Several thousand protesters have marched through the South African city of Durban to voice their concerns on climate change, as UN climate talks enter their second week.
There is anger that poorer countries might not get a fair deal as the summit seeks to update the Kyoto Protocol on greenhouse gas emissions.
“Climatic justice… not climatic apartheid”, was one of the slogans shouted by a protester in a reference to South Africa’s past.
“It’s all about our future. It’s all about calling for a sustainable future. We have got to act and we have actually got to act urgently so that we put this planet back onto a sustainable path. At the moment we’re destroying our very life-support systems,” said Bishop Geoff Davies of the Southern African Faith Communities’ Environment Institute.

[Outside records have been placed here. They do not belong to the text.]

(** C8: with a strategy selected in the optimisation view, whenever some
    assignment [q], at position [j] of the strategy's placement list, is to
    the slot, the map derives exactly one boat for the slot: the assignment
    [p] at the least position [i <= j] whose [slot_id] is the slot's.  The
    label, the colour and the tooltip are those of [p]; an assignment to the
    slot at a later position is not the one shown. *)
Theorem map_shows_first_assignment st strategy placements slot j q :
  showOptimization st = true ->
  selectedStrategy st = Some strategy -> strategy <> "" ->
  strategyPlacements st !! strategy = Some placements ->
  placements !! j = Some q -> slot_id q = id slot ->
  exists i p,
    (i <= j)%nat /\ placements !! i = Some p /\ slot_id p = id slot /\
    (forall k r, placements !! k = Some r -> (k < i)%nat -> slot_id r <> id slot) /\
    getBoatInfoForSlot st (id slot) = Some p /\
    slot_label st slot = "B" +:+ pretty (boat_id p) /\
    getSlotColor st slot = "fill-blue-500 stroke-blue-700" /\
    (hoveredSlot st = Some slot -> tooltip_boat st = Some p).
Proof.
  intros Hshow Hsel Hne Hps Hj Hq.
  assert (truthy_name (selectedStrategy st) = Some strategy) as Htruthy.
  { rewrite Hsel. unfold truthy_name, truthyS.
    destruct (String.eqb_spec strategy ""); [done|reflexivity]. }
  destruct (find_slot placements (id slot)) as [p|] eqn:Hfind.
  - pose proof (proj1 (find_slot_Some _ _ _) Hfind) as (i & Hi & Hp & Hfirst).
    assert (getBoatInfoForSlot st (id slot) = Some p) as Hinfo.
    { unfold getBoatInfoForSlot. by rewrite Hshow, Htruthy, Hps. }
    exists i, p. repeat split; auto.
    + destruct (decide (i <= j)%nat) as [|Hgt]; [done|].
      exfalso. apply (Hfirst j q Hj); [lia|done].
    + unfold slot_label. by rewrite Hinfo.
    + unfold getSlotColor. by rewrite Hshow, Htruthy, Hps, Hfind.
    + intros Hh. unfold tooltip_boat. by rewrite Hh, Hshow.
  - exfalso. unfold find_slot in Hfind.
    destruct (list_find (fun p => slot_id p = id slot) placements) eqn:Hl; [done|].
    apply list_find_None in Hl. rewrite Forall_forall in Hl.
    apply (Hl q); [by eapply list_elem_of_lookup_2|done].
Qed.

(** A strategy that uses slot 4 twice, over disjoint weeks. *)
Definition sample_placements : list Placement :=
  [mkPlacement 11 4 "2025-06-01" "2025-06-08" "first_fit";
   mkPlacement 12 7 "2025-06-01" "2025-06-05" "first_fit";
   mkPlacement 13 4 "2025-06-08" "2025-06-15" "first_fit"].

Definition sample_slot : Slot :=
  mkSlot 4 None "guest" "available" 1 100 200 35 120 (Some 2.5%Q) (Some 3.2%Q)
    (Some 180).

Definition sample_permanent : Slot :=
  mkSlot 9 None "permanent" "occupied" 2 300 200 35 120 None None None.

Definition sample_state : State :=
  mkState [sample_slot; sample_permanent] None (Some sample_slot) None
    (Some "first_fit") true {["first_fit" := sample_placements]}.

Lemma map_shows_first_assignment_witness :
  exists i p,
    (i <= 2)%nat /\ sample_placements !! i = Some p /\ slot_id p = 4 /\
    (forall k r, sample_placements !! k = Some r -> (k < i)%nat -> slot_id r <> 4) /\
    getBoatInfoForSlot sample_state 4 = Some p /\
    slot_label sample_state sample_slot = "B" +:+ pretty (boat_id p) /\
    getSlotColor sample_state sample_slot = "fill-blue-500 stroke-blue-700" /\
    (hoveredSlot sample_state = Some sample_slot ->
     tooltip_boat sample_state = Some p).
Proof.
  apply (map_shows_first_assignment sample_state "first_fit" sample_placements
           sample_slot 2 (mkPlacement 13 4 "2025-06-08" "2025-06-15" "first_fit")).
  - reflexivity.
  - reflexivity.
  - discriminate.
  - reflexivity.
  - reflexivity.
  - reflexivity.
Defined.

Example second_stay_not_shown :
  getBoatInfoForSlot sample_state 4 =
    Some (mkPlacement 11 4 "2025-06-01" "2025-06-08" "first_fit") /\
  slot_label sample_state sample_slot = "B11".
Proof. split; reflexivity. Qed.

(** *** Selecting a slot *)

(** No permanent slot is the selected one. *)
Definition never_permanent (st : State) : Prop :=
  forall s, selectedSlot st = Some s -> slot_type s <> "permanent".

Lemma handleSlotClick_permanent st slot :
  slot_type slot = "permanent" -> handleSlotClick st slot = st.
Proof. unfold handleSlotClick. by intros ->. Qed.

There is also concern that countries may use the financial crisis as an excuse to put off action, but the UN’s climate chief is confident a deal can be done.
“There is a realisation that the Kyoto Protocol is definitely critical and that the second commitment period is critical to the success of Durban, but that it is not sufficient,” said Christiana Figueres, Executive Secretary of the UN Climate Change Convention.
“We expect an agreement around what the contours of a second commitment period can be, together with the initiation of a process towards a broader mitigation framework,” she said.
The EU has said it will sign up to renewed targets – if all big emitters agree legally binding cuts.
Beijing has hinted it might, but as things stand the world’s big three emitters of China, India and the US are not bound by Kyoto and other prominent countries such as Russia, Japan and Canada have withdrawn from negotiations.